Unfortunately, the city of Portsmouth has been put in a position to attempt to regulate healthcare. To this point, while access to treatment has continued to grow in our area, and the Ohio Mental Health and Addictions Services Board has continued to certify providers across the state, there have been no local market studies, no needs assessments, and no clear plan for continued oversight past initial certification.
In addition to the OMHAS shortfall, Medicaid has continued to fund services with little oversight. Since 1995, there have been only 12 full Medicaid audits in Scioto County. TCC is the ONLY Behavioral Health Care provider EVER to be fully audited in this area.

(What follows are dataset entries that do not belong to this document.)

(** What [_emit_final_statistics] emits, when the division is defined. *)
Lemma emit_final_statistics_spec (elapsed : float) (w : ProcessingWorker) :
  _processed_count w = _total_files w \/ _total_files w <> 0 ->
  exists st,
    _emit_final_statistics elapsed w = Ok (emit (Statistics st) w) /\
    st_processed st = _processed_count w /\ st_total st = _total_files w /\
    (if _processed_count w =? _total_files w
     then st_percent st = PyInt 100
     else percent_of (_processed_count w) (_total_files w) = Ok (st_percent st)).
Proof.
  intros Hdef. unfold _emit_final_statistics.
  destruct (speed_ok elapsed (_processed_count w)) as (speed & -> & _).
  cbn [bind].
  destruct (_processed_count w =? _total_files w) eqn:E.
  - cbn [bind]. eexists. split; [reflexivity|].
    cbn [st_processed st_total st_percent]. now repeat split.
  - apply Z.eqb_neq in E. destruct Hdef as [Heq|Hne]; [contradiction|].
    destruct (percent_of_ok (_processed_count w) (_total_files w) Hne) as (percent & Hp).
    rewrite Hp. cbn [bind]. eexists. split; [reflexivity|].
    cbn [st_processed st_total st_percent]. now repeat split.
Qed.

(** What [_handle_result] does: it cannot raise; it counts the result,
    emits [file_processed] and [progress], and every tenth time the
    statistics. *)
Lemma handle_result_spec (elapsed : float) (r : ProcessingResult)
    (w : ProcessingWorker) :
  exists w' extra,
    _handle_result elapsed r w = Ok w' /\
    _processed_count w' = _processed_count w + 1 /\
    _success_count w' = (if success r then _success_count w + 1 else _success_count w) /\
    _failed_count w' = (if success r then _failed_count w else _failed_count w + 1) /\
    _total_files w' = _total_files w /\ tasks w' = tasks w /\
    _is_paused w' = _is_paused w /\ _is_cancelled w' = _is_cancelled w /\
    _batch_size w' = _batch_size w /\ _auto_save_interval w' = _auto_save_interval w /\
    signals w'
    = signals w
      ++ [FileProcessed (filename r) (success r) (message r);
          Progress (_processed_count w + 1) (_total_files w) (filename r)]
      ++ extra /\
    (extra = [] \/
     exists st, extra = [Statistics st] /\
       st_processed st = _processed_count w + 1 /\ st_total st = _total_files w /\
       (if 0 <? _total_files w
        then percent_of (_processed_count w + 1) (_total_files w) = Ok (st_percent st)
        else st_percent st = PyInt 0)).
Proof.
  unfold _handle_result.
  set (w1 := emit _ (emit _ (count_result (success r) w))).
  destruct (_processed_count w1 mod 10 =? 0).
  - destruct (emit_statistics_spec elapsed w1) as (st & -> & Hp & Ht & Hpc).
    exists (emit (Statistics st) w1), [Statistics st].
    subst w1. simpl in *. rewrite <- !app_assoc. simpl.
    repeat split. right. exists st. now repeat split.
  - exists w1, []. subst w1. simpl. rewrite <- !app_assoc. simpl.
    repeat split. now left.
Qed.

End WorkerFunctions.

(** ** worker.py: the run *)

Section RunInvariant.
Import Worker PyNum.

Variable n : nat.

(** Distinct task indices below [n] are at most [n]. *)
Lemma distinct_indices_bounded (l : list nat) :
  NoDup l -> (forall f, f ∈ l -> (f < n)%nat) -> (length l <= n)%nat.
Proof.
  intros Hnd Hlt.
  assert (Hsub : l ⊆+ seq 0 n); [|apply submseteq_length in Hsub;
                                   now rewrite length_seq in Hsub].
  apply NoDup_submseteq; [exact Hnd|].
  intros f Hf. apply elem_of_seq. specialize (Hlt f Hf). lia.
Qed.

Lemma submit_bound_below (p : pc) (f : nat) : submit_bound n p f -> (f < n)%nat.
Proof. destruct p; simpl; lia. Qed.

(** In every state the results counted, and those handed out, are at most
    the number of tasks. *)
Lemma counted_at_most_tasks (s : state) :
  run_invariant n s ->
  _processed_count (worker s) + result_pending (at_pc s) <= Z.of_nat n.
Proof.
  intros (_ & _ & _ & _ & Hle & Hnd & Hsub & Hndf & Hb & _).
  assert (length (yielded s) <= n)%nat; [|lia].
  apply distinct_indices_bounded; [exact Hnd|].
  intros f Hf. eapply submit_bound_below, Hb, Hsub, Hf.
Qed.

Lemma result_pending_nonneg (p : pc) : 0 <= result_pending p.
Proof. destruct p; simpl; lia. Qed.

Lemma invariant_initial (tasks : list ProcessingTask) (callback : bool)
    (batch_size auto_save_interval : Z) :
  n = length tasks ->
  run_invariant n (initial (init tasks callback batch_size auto_save_interval)).
Proof.
  intros ->. unfold run_invariant. simpl.
  repeat split; try constructor; try lia; try (intros f Hf; inversion Hf).
Qed.

Lemma invariant_control (c : control) (s : state) :
  run_invariant n s -> run_invariant n (apply_control c s).
Proof. destruct c; exact id. Qed.

Lemma invariant_emit_plain (sg : signal) (p : pc) (s : state) :
  progress_pair sg = None -> percent_ok (Z.of_nat n) sg ->
  result_pending p <= result_pending (at_pc s) ->
  (forall f, submit_bound n (at_pc s) f -> submit_bound n p f) ->
  submit_index_ok n p ->
  run_invariant n s ->
  run_invariant n (with_worker (emit sg (worker s)) p s).
Proof.
  intros Hnone Hok Hpend Hbound Hidx
    (H1 & H2 & H3 & H4 & H5 & H6 & H7 & H8 & H9 & H10 & H11 & H12).
  unfold run_invariant. simpl.
  repeat split; try assumption; try lia.
  - intros f Hf. apply Hbound, H9, Hf.
  - rewrite omap_app. simpl. rewrite Hnone. now rewrite app_nil_r.
  - apply Forall_app. split; [exact H12 | now repeat constructor].
Qed.

Lemma invariant_goto (p : pc) (s : state) :
  result_pending p <= result_pending (at_pc s) ->
  (forall f, submit_bound n (at_pc s) f -> submit_bound n p f) ->
  submit_index_ok n p ->
  run_invariant n s -> run_invariant n (goto p s).
Proof.
  intros Hpend Hbound Hidx
    (H1 & H2 & H3 & H4 & H5 & H6 & H7 & H8 & H9 & H10 & H11 & H12).
  unfold run_invariant. simpl.
  repeat split; try assumption; try lia.
  intros f Hf. apply Hbound, H9, Hf.
Qed.

Ltac goto_case Hpc Hinv :=
  let Hidx := fresh "Hidx" in
  pose proof Hinv as (_ & _ & _ & _ & _ & _ & _ & _ & _ & Hidx & _);
  rewrite Hpc in Hidx; simpl in Hidx;
  apply invariant_goto;
  [ rewrite Hpc; simpl; lia
  | intros ?; rewrite Hpc; simpl; first [lia | tauto]
  | simpl; first [lia | exact I]
  | exact Hinv ].

Lemma invariant_submit_task (s : state) (i : nat) :
  at_pc s = SubmitTask i -> run_invariant n s ->
  run_invariant n {| worker := worker s; at_pc := SubmitCheck (S i);
                     futures := futures s ++ [i]; yielded := yielded s |}.
Proof.
  intros Hpc (H1 & H2 & H3 & H4 & H5 & H6 & H7 & H8 & H9 & H10 & H11 & H12).
  rewrite Hpc in *. simpl in *.
  unfold run_invariant. simpl.
  repeat split; try assumption; try lia.
  - intros f Hf. apply elem_of_app. left. now apply H7.
  - apply NoDup_app. repeat split; [exact H8 | | apply NoDup_singleton].
    intros f Hf Hi. apply list_elem_of_singleton in Hi as ->.
    specialize (H9 _ Hf). lia.
  - apply elem_of_app in H as [Hf|Hf].
    + specialize (H9 _ Hf). lia.
    + apply list_elem_of_singleton in Hf as ->. lia.
Qed.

OMHAS and Medicaid have been authorized at the state level to allocate funds for treatment, but there has been little expansion to regulate the use of those dollars. Hence the underlying concern today is a concern that is arguably state-wide and likely nationwide.
It is TCC’s belief that the city has available and underutilized resources to address concerns without any new legislation or expense. As a business consideration, the city can issue a mandate, requiring treatment providers to register as businesses with the city; houses and outpatient posts included. For the safety & security of those in housing, landlord laws and life safety codes can be enforced. With 24 Medicaid-funded treatment providers in the county, a readily available approach would be to enforce these existing codes – similar to the health department’s process with the local restaurant, pool, and school operations.
Concerning the quality of care, it is our stance that all providers should additionally inform the local ADAMHS board of their operation. Agencies should pursue CARF Accreditation or other appropriate credentialing. We would encourage the city to openly engage providers to contribute to future conversations that modify or restrict sub-par treatment providers’ ability to render services.
Last, and above all – To the Mayor, the Council Members, citizens, and agencies: if you suspect an individual or entity is being negligent; that they are not fulfilling their agency mission; that human lives are being damaged by their operation – file a complaint with OMHAS and Medicaid. We would be happy to provide information about how official and anonymous complaints can be filed. This serves to form the foundation for involving already existing state resources in this concern.